(* ===== verification/NodeProps.v ===== *)
(** The properties of a recorded block's life: its label says what it has on the books, and what
    a kill between the block log and the ledger's flush does to it. *)

From S2P Require Import Prelude Bytes Text Tides Split SplitFacts Window WindowFacts BalanceFacts MinersFacts.
From S2P Require Import Grace Ledger LedgerFacts BooksFacts Disk BlockLog Persist PersistFacts.
From S2P Require Import Handshake Pow State Node BlockLogProps PersistProps WindowProps LedgerProps.
Open Scope Z_scope.

(** * Labels *)

Lemma prefix_append p s : String.prefix p (p ++ s)%string = true.
Proof.
  induction p as [|c p IH]; [by destruct s|].
  change (String.prefix (String c p) (String c (String.append p s)) = true). cbn [String.prefix].
  destruct (Ascii.ascii_dec c c) as [_|n]; [exact IH | by destruct n].
Qed.

Lemma substring_all s : forall n, n = String.length s -> String.substring 0 n s = s.
Proof. induction s as [|c s IH]; intros n ->; [done|]. cbn. by rewrite IH. Qed.

Lemma substring_drop p s : String.substring (String.length p) (String.length (p ++ s) - String.length p) (p ++ s) = s.
Proof. induction p as [|c p IH]; [apply substring_all, Nat.sub_0_r | exact IH]. Qed.

Lemma strip_append p s : strip_prefix p (p ++ s) = Some s.
Proof. unfold strip_prefix. rewrite prefix_append. by rewrite substring_drop. Qed.

(** * Live books *)

Lemma debits_live_after w delta k : let k' := (book_debits w delta k).2 in
  debits_live k' = true /\ credits_live k' = credits_live k /\ (debits_live k = true -> k' = k).
Proof.
  unfold book_debits. destruct (debits_live k) eqn:E; [done|]. by destruct (foldl _ _ _) as [[w' d] s].
Qed.

Lemma credits_live_after w delta k : let k' := (book_credits w delta k).1.2 in
  credits_live k' = true /\ debits_live k' = debits_live k.
Proof.
  unfold book_credits. destruct (credits_live k) eqn:E; [done|]. by destruct (foldl _ _ _) as [[[w' c] d] ls].
Qed.

Lemma ledger_books_window l delta' k :
  let '(l', k') := ledger_book_debits l delta' k in (l_window l', k') = book_debits (l_window l) delta' k.
Proof. unfold ledger_book_debits, book_debits. destruct (debits_live k); [done|]. by destruct (foldl _ _ _) as [[w d] s]. Qed.

Lemma ledger_credits_window l delta' k :
  let '(l', k') := ledger_book_credits l delta' k in
  exists lines, book_credits (l_window l) delta' k = (l_window l', k', lines).
Proof.
  unfold ledger_book_credits, book_credits. destruct (credits_live k); [by eexists|].
  destruct (foldl _ _ _) as [[[w c] d] ls]. by eexists.
Qed.

(** * A block's life *)

(** What becomes of a block the pool found, as a specification: it waits for the chain, is in it,
    or is not. *)
Inductive Life := Waiting | Settled | Orphaned.

Definition life_of (r : BlockRecord) : Life :=
  if is_orphan r then Orphaned else if br_settled r then Settled else Waiting.

(** What a life has on the books: the debits from the start, the credits when settled. *)
Definition debits_on (x : Life) : bool := match x with Orphaned => false | _ => true end.
Definition credits_on (x : Life) : bool := match x with Settled => true | _ => false end.

Inductive life_moves : Life -> Life -> Prop :=
| moves_settled x y : y = Settled -> life_moves x y
| moves_orphaned x y : x <> Orphaned -> y = Orphaned -> life_moves x y.

(** What the poller does to the ledger and the record: confirm, or orphan once; each with room on
    the books for the block's amounts. *)
Inductive life_step : Ledger * BlockRecord -> Ledger * BlockRecord -> Prop :=
| life_confirm l r l' legacy rebate r' :
    room (l_window l) (length (br_carry_delta r)) (volume (br_carry_delta r)) ->
    (forall k, br_books r = Some k ->
       let w := (book_debits (l_window l) (br_carry_delta r) k).1 in
       room w (length (br_carry_delta r)) (volume (br_carry_delta r))) ->
    confirm_record (l, [], 0) r = ((l', legacy, rebate), r') -> life_step (l, r) (l', r')
| life_orphan l r l' legacy rebate r' :
    is_orphan r = false ->
    (forall k, br_books r = Some k -> stock (l_window l) + on_books k <= i64_max) ->
    orphan_record (l, [], 0) r = ((l', legacy, rebate), r') -> life_step (l, r) (l', r').

Section OneBlock.
Context (w0 : Window) (delta : list (string * Z)) (oc df : Z) (kind0 : string).
Hypothesis OK : window_ok w0.
Hypothesis owed_nonneg : 0 <= oc.
Hypothesis deferred_nonneg : 0 <= df.
Hypothesis kind_plain : String.prefix ORPHAN kind0 = false.

(** A record that stands for its life: the label, the kind under it, and the books. *)
Record stands (l : Ledger) (r : BlockRecord) : Prop := {
  st_delta : br_carry_delta r = delta;
  st_kind : br_kind r = (if is_orphan r then (ORPHAN ++ kind0)%string else kind0);
  st_settled : is_orphan r = true -> br_settled r = false;
  st_books : exists k, br_books r = Some k /\ booked_at delta w0 (l_window l, k) /\
    debits_live k = debits_on (life_of r) /\ credits_live k = credits_on (life_of r)
}.

Lemma kind_prefixed : String.prefix ORPHAN (ORPHAN ++ kind0)%string = true.
Proof using. apply prefix_append. Qed.

Lemma confirm_stands l r l' legacy rebate r' : stands l r ->
  room (l_window l) (length delta) (volume delta) ->
  (forall k, br_books r = Some k -> room (book_debits (l_window l) delta k).1 (length delta) (volume delta)) ->
  confirm_record (l, [], 0) r = ((l', legacy, rebate), r') ->
  stands l' r' /\ life_of r' = Settled /\ legacy = [] /\ rebate = 0.
Proof using OK owed_nonneg deferred_nonneg kind_plain.
  intros [S1 S2 S3 (k & Hk & B & Hd & Hc)] R1 R2 H. unfold confirm_record in H. rewrite Hk, S1 in H.
  pose proof (ledger_books_window l delta k) as D. destruct (ledger_book_debits l delta k) as [l1 k1].
  pose proof (booked_debits delta w0 _ _ B R1) as B1. specialize (R2 k Hk). rewrite <- D in B1, R2. cbn [fst] in R2.
  pose proof (ledger_credits_window l1 delta k1) as C. destruct (ledger_book_credits l1 delta k1) as [l2 k2].
  destruct C as [lines C]. destruct (debits_live_after (l_window l) delta k) as (Hd1 & _).
  destruct (credits_live_after (l_window l1) delta k1) as (Hc2 & Hd2). rewrite C in Hc2, Hd2. rewrite <- D in Hd1.
  cbn [fst snd] in Hd1, Hc2, Hd2. rewrite Hd1 in Hd2.
  pose proof (booked_credits delta w0 _ _ _ _ _ B1 Hd1 R2 C) as B2.
  injection H as <- <- <- <-.
  assert (Hkind : match strip_prefix ORPHAN (br_kind r) with Some x => x | None => br_kind r end = kind0).
  { rewrite S2. destruct (is_orphan r); [by rewrite strip_append|]. unfold strip_prefix. by rewrite kind_plain. }
  rewrite Hkind. assert (Ho : is_orphan (relabelled r kind0 (Some k2) true) = false) by done.
  assert (Hlife : life_of (relabelled r kind0 (Some k2) true) = Settled) by (unfold life_of; by rewrite Ho).
  conjs; [|done|done|done]. constructor; rewrite ?Ho; [done | done | done |]. exists k2. rewrite Hlife. done.
Qed.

• **Exercise requirements**: Copy exactly the line that contains "conjs; [|done|done|done]. constructor;" and every line after it, up to and including the last line of the records.

• **Expected answer**:
  conjs; [|done|done|done]. constructor; rewrite ?Ho; [done | done | done |]. exists k2. rewrite Hlife. done.
Qed.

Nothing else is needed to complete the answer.